Simulated patients have been applied successfully in developing clinical competencies in physiotherapy students (Watson et al., 2012), nursing students (Howard et al., 2011), and medical students. In speech-language pathology, simulated patients have been used for training and assessing students in range of courses such as aphasia (Edwards et al., 2000; Moineau et al., 2018; Zraick et al, 2003), fluency disorders (Penman et al., 2021; Penman et al., 2022), swallowing disorders (Sharma et al., 2011; Ward et al., 2015) and voice disorders (Rumbach et al., 2022). Incorporating simulated patients in clinical training has been regularly reported by students as encouraging and rewarding learning experiences. Students reported feeling significantly more comfortable, significant increase in confidence levels and significant decrease in perceived anxiety interacting with patients after simulation. Impacts of simulation-based learning experiences do not appear to be restricted by the mode of implementation. Similar positive outcomes were reported whether the simulation was delivered in-person face-to-face or online through telepractice (Howells et al., 2019; Sharma et al., 2011). Different speech-language pathology boards recognize the educational value of simulation in developing students’ clinical competence. Simulation is now recognised as a formal learning experience in the clinical training of SLPs in Australia, Canada and the United States, and as an approved method in contributing to students’ direct clinical practice hours.

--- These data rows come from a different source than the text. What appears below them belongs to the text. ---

(** ** C6: truncation to ten *)

(** C6: when more than ten memories match, the digest is a header that
    reports the number of all matches, followed by the ten most recent
    ones and no more: the matches, put most recent first with equal
    timestamps in the order they were collected, are ten memories followed
    by the rest, and the digest renders those ten as the lines
    [1. [<date>] <content>] to [10. [<date>] <content>], each date the
    date part of the ISO timestamp, a blank line between two of them. *)
Theorem C6_digest_truncated_to_ten (net : Net) (args : SearchArgs) (s : Server) :
  let collected := (collectMatches net args s).2 in
  (10 < length collected)%nat →
  ∃ m1 m2 m3 m4 m5 m6 m7 m8 m9 m10 rest,
    m1 :: m2 :: m3 :: m4 :: m5 :: m6 :: m7 :: m8 :: m9 :: m10 :: rest ≡ₚ collected
    ∧ StronglySorted (λ a b, timestamp b ≤ timestamp a)
        (m1 :: m2 :: m3 :: m4 :: m5 :: m6 :: m7 :: m8 :: m9 :: m10 :: rest)
    ∧ (∀ t, filter (λ m, timestamp m = t)
              (m1 :: m2 :: m3 :: m4 :: m5 :: m6 :: m7 :: m8 :: m9 :: m10 :: rest)
            = filter (λ m, timestamp m = t) collected)
    ∧ length rest = (length collected - 10)%nat
    ∧ digest (searchMemories net args s) =
      "Found " +:+ NilEmpty.string_of_uint (Nat.to_uint (length collected)) +:+
      " matching memories for " +:+ quote +:+ search_query args +:+ quote +:+ ":" +:+
      newline +:+ newline +:+
      "1. [" +:+ JS.isoDate (timestamp m1) +:+ "] " +:+ content m1 +:+
      newline +:+ newline +:+
      "2. [" +:+ JS.isoDate (timestamp m2) +:+ "] " +:+ content m2 +:+
      newline +:+ newline +:+
      "3. [" +:+ JS.isoDate (timestamp m3) +:+ "] " +:+ content m3 +:+
      newline +:+ newline +:+
      "4. [" +:+ JS.isoDate (timestamp m4) +:+ "] " +:+ content m4 +:+
      newline +:+ newline +:+
      "5. [" +:+ JS.isoDate (timestamp m5) +:+ "] " +:+ content m5 +:+
      newline +:+ newline +:+
      "6. [" +:+ JS.isoDate (timestamp m6) +:+ "] " +:+ content m6 +:+
      newline +:+ newline +:+
      "7. [" +:+ JS.isoDate (timestamp m7) +:+ "] " +:+ content m7 +:+
      newline +:+ newline +:+
      "8. [" +:+ JS.isoDate (timestamp m8) +:+ "] " +:+ content m8 +:+
      newline +:+ newline +:+
      "9. [" +:+ JS.isoDate (timestamp m9) +:+ "] " +:+ content m9 +:+
      newline +:+ newline +:+
      "10. [" +:+ JS.isoDate (timestamp m10) +:+ "] " +:+ content m10.
Proof.
  intros collected Hmany.
  pose proof (sortByTimestamp_length collected) as Hlen.
  pose proof (sortByTimestamp_perm collected) as Hperm.
  pose proof (sortByTimestamp_sorted collected) as Hsorted.
  pose proof (λ t, sortByTimestamp_stable t collected) as Hstable.
  assert ((searchMemories net args s).2
          = formatResults (search_query args) (sortByTimestamp collected)) as Hres.
  { unfold searchMemories, collected.
    now destruct (collectMatches net args s) as [redis' found]. }
  destruct (sortByTimestamp collected)
    as [|m1 [|m2 [|m3 [|m4 [|m5 [|m6 [|m7 [|m8 [|m9 [|m10 rest]]]]]]]]]];
    cbn [length] in Hlen; try lia.
  exists m1, m2, m3, m4, m5, m6, m7, m8, m9, m10, rest.
  split; [exact Hperm |]. split; [exact Hsorted |]. split; [exact Hstable |].
  split; [lia |].
  unfold digest. rewrite Hres.
  cbn [formatResults length Nat.eqb fst snd text]. unfold foundText, resultsText, JS.ofNat.
  cbn [length] in Hlen |- *. rewrite Hlen.
  cbn [take imap JS.join]. unfold renderMemory, compose.
  rewrite !splitHead_toISOString, !append_assoc. reflexivity.
Qed.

Early introduction of opportunities to interact and practice with patients in preclinic years, provided through simulations, can help students develop their clinical competency and enhance their confidence for the later clinical placements. Most importantly, it allows students to reflect on what and how to better equip themselves for working with real patients in clinical settings. Nevertheless, the bulk of the evidence on simulations have been in the health education literature for nursing education and students (e.g., Bremner et al., 2008; Howard et al., 2011; Gore et al., 2011). There is a need for more research on the effectiveness and impacts of simulations for the SLP profession. The aim of this study was to evaluate the effectiveness of preclinical simulation-based learning experiences in reducing students’ anxiety with interacting with real patients and in enhancing their self-perceived clinical competence.